The four determinants of power are tightly linked. Alpha sets the rejection threshold — a more lenient alpha increases power but increases false positives. Sample size reduces the standard error of the estimate, making it easier to distinguish signal from noise. Effect size is the magnitude of the true difference — larger effects are easier to detect. Variability (the standard deviation of the outcome) is noise — more variability obscures the signal and requires more subjects to detect it. A sample size calculation solves for n given fixed values of the other three quantities: "How many subjects do I need to detect this effect size at this alpha with this power, given the expected variability?"
The most consequential decision in a sample size calculation is the choice of effect size. This should reflect the minimum clinically important difference (MCID) — the smallest effect that would change clinical practice or patient outcomes. A blood pressure drug that lowers systolic pressure by 0.5 mmHg might be statistically significant with 100,000 subjects, but no clinician would change prescribing behavior for such a trivial effect. Conversely, a study powered to detect only a 20 mmHg difference will miss a real 10 mmHg effect that genuinely matters. The effect size should come from clinical judgment, prior literature, or pilot data — never from statistical convenience.

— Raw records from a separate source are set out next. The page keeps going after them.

(** The results of one frame: an error or the end leave the frame alone, and a
    success moves it. *)
Definition frame_result (f : backtrace_frame) (r : Z) (f' : backtrace_frame) : Prop :=
  (r = -1 ∧ f' = f) ∨ (r = 0 ∧ f' = f) ∨ (r = 1 ∧ pc f' ≠ pc f).

Lemma unwind_frame_safe f :
  safe (unwind_frame word_at exidx_start exidx_end PSP) (frame_result f) f.
Proof.
  assert (∀ r, r = -1 ∨ r = 0 → safe (ret r) (frame_result f) f) as Hret.
  { intros r [->| ->]; apply safe_ret; [by left|by right; left]. }
  apply safe_bind, (safe_gets id), safe_bind, safe_search_index. intros index.
  apply safe_if; intros _; [by apply Hret; left|]. apply safe_bind, safe_word. intros insn _.
  apply safe_if; intros _; [by apply Hret; right|]. apply safe_bind.
  assert (∀ a, safe (block <- unwind_control_block_init word_at a f ;;
    match block with
    | inl _ => ret (-1)
    | inr block =>
        executed <- run_ucb (execute_while word_at 1) block ;;
        if fst executed =? -1 then ret (-1)
        else
          settled <- run_ucb (
            p <- get_vrs 15 ;; when (p =? 0) (l <- get_vrs 14 ;; set_vrs 15 l) ;;; exception_return word_at PSP ;;;
            v7 <- get_vrs 7 ;; v13 <- get_vrs 13 ;; v14 <- get_vrs 14 ;; v15 <- get_vrs 15 ;;
            ret (BacktraceFrame v7 v13 v14 v15)) (snd executed) ;;
          if pc f =? pc (fst settled) then ret 0 else upd (λ _, fst settled) ;;; ret 1
    end) (frame_result f) f) as Hrest.
  { intros a. apply safe_bind, safe_bind, safe_word. intros w _. cbv zeta.
    assert (∀ u, 0 <= remaining u < Z.of_nat (S max_instructions) → length (vrs u) = 16%nat → safe (executed <- run_ucb (execute_while word_at 1) u ;;
      if fst executed =? -1 then ret (-1)
      else
        settled <- run_ucb (
          p <- get_vrs 15 ;; when (p =? 0) (l <- get_vrs 14 ;; set_vrs 15 l) ;;; exception_return word_at PSP ;;;
          v7 <- get_vrs 7 ;; v13 <- get_vrs 13 ;; v14 <- get_vrs 14 ;; v15 <- get_vrs 15 ;;
          ret (BacktraceFrame v7 v13 v14 v15)) (snd executed) ;;
        if pc f =? pc (fst settled) then ret 0 else upd (λ _, fst settled) ;;; ret 1) (frame_result f) f) as Hrun.
    { intros u Hu Hl. apply safe_bind, safe_run_ucb, safe_bind. eapply safe_mono; [by apply execute_safe|].
      intros r u' [Hl' [->| ->]]; apply safe_if; intros E; try done; apply safe_ret; apply safe_if; intros E'; try done;
        [|by apply Hret; left].
      apply safe_bind, safe_run_ucb, safe_settle; [done|]. intros f' u2. apply safe_if; intros Epc; [by apply Hret; right|].
      apply safe_bind, safe_upd, safe_ret. right. right. split; [done|]. apply Z.eqb_neq in Epc. cbn in *. congruence. }
    apply safe_if; intros _; [apply safe_ret, Hrun; done|]. apply safe_if; intros _; apply safe_ret; [|by apply Hret; left].
    apply Hrun; [apply index_table_length|done]. }
  apply safe_if; intros _; [apply safe_ret, Hrest|apply safe_prel31; intros a; apply Hrest].
Qed.

Lemma safe_on_frame {A} (m : M backtrace_frame A) (Q : A → walk → Prop) w :
  safe m (λ a f, Q a (Walk f (buffer w))) (frame w) → safe (on_frame m) Q w.
Proof. unfold safe_in, on_frame. by destruct (m (frame w)). Qed.

Lemma safe_write_entry count e (Q : unit → walk → Prop) w : 0 <= count < Z.of_nat (length (buffer w)) →
  Q tt (Walk (frame w) (<[Z.to_nat count := e]> (buffer w))) → safe (write_entry count e) Q w.
Proof.
  intros Hc HQ. apply safe_bind. unfold safe_in, get_opt.
  destruct (lookup_lt_is_Some_2 (buffer w) (Z.to_nat count)) as [x ->]; [lia|]. exact HQ.
Qed.

(** What a turn does to the buffer: one entry more. *)
Definition one_more (count : Z) (w : walk) (r : Z * bool) (w' : walk) : Prop :=
  fst r = count + 1 ∧ ∃ e, buffer w' = <[Z.to_nat count := e]> (buffer w).

Lemma walk_turn_safe count w : 0 <= count < Z.of_nat (length (buffer w)) →
  safe (walk_turn word_at exidx_start exidx_end entry_point count) (one_more count w) w.
Proof.
  intros Hc. unfold walk_turn. apply safe_bind, safe_gets.
  do 3 (apply safe_if; intros _; [apply safe_bind, safe_write_entry; [done|]; apply safe_ret; split; [done|by eexists]|]).
  apply safe_bind, safe_search_index. intros index. apply safe_bind, safe_on_frame, safe_upd, safe_bind, safe_gets.
  apply safe_bind, safe_prel31. intros func. apply safe_bind, safe_function_name. intros n.
  apply safe_bind, safe_write_entry; [done|]. apply safe_ret. split; [done|by eexists].
Qed.

(** The count a walk returns is past where it began and within the buffer, and
    the entries from there on are as they were. *)
Definition walked (size count : Z) (w : walk) (c : Z) (w' : walk) : Prop :=
  count < c <= size ∧ length (buffer w') = length (buffer w) ∧ drop (Z.to_nat c) (buffer w') = drop (Z.to_nat c) (buffer w).

Lemma walk_from_safe size fuel : ∀ count w, 0 <= count < size → Z.of_nat (length (buffer w)) = size → size - count < Z.of_nat fuel →
  safe (walk_from word_at exidx_start exidx_end entry_point PSP fuel size count) (walked size count w) w.
Proof.
  induction fuel as [|fuel IH]; intros count w Hc Hl Hf; [lia|]. cbn [walk_from].
  apply safe_bind. eapply safe_mono; [apply walk_turn_safe; lia|]. intros [c stop] w1 [E [e Hb]]. cbn in *. subst c.
  assert (length (buffer w1) = length (buffer w)) as Hl1 by (by rewrite Hb, length_insert).
  assert (∀ k, count < k → drop (Z.to_nat k) (buffer w1) = drop (Z.to_nat k) (buffer w)) as Hdrop.
  { intros k Hk. rewrite Hb. apply drop_insert_lt. lia. }
  assert (walked size count w (count + 1) w1) as Hone by (split_and!; [lia|lia|done|apply Hdrop; lia]).
  apply safe_if; intros _; [by apply safe_ret|]. apply safe_bind, safe_on_frame.
  eapply safe_mono; [apply unwind_frame_safe|]. intros more f _. apply safe_if; intros E; [|by apply safe_ret].
  apply andb_true_iff in E as [_ E]. apply Z.ltb_lt in E.
  eapply safe_mono; [apply IH; cbn; lia|]. intros c w2 (Hc2 & Hl2 & Hd2). cbn in *.
  split_and!; [lia|lia|congruence|]. rewrite Hd2. apply Hdrop. lia.
Qed.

Sample size calculations must be performed and reported before data collection begins. Post-hoc power calculations — computing the power of a completed study using the observed effect size — are widely recognized as uninformative and circular. If the study found a non-significant result, the observed effect will always yield low post-hoc power, telling you nothing you did not already know. The proper way to interpret a non-significant result is through the confidence interval: a wide interval that includes both clinically important and null effects indicates the study was uninformative, while a narrow interval tightly centered on zero provides genuine evidence of no meaningful effect.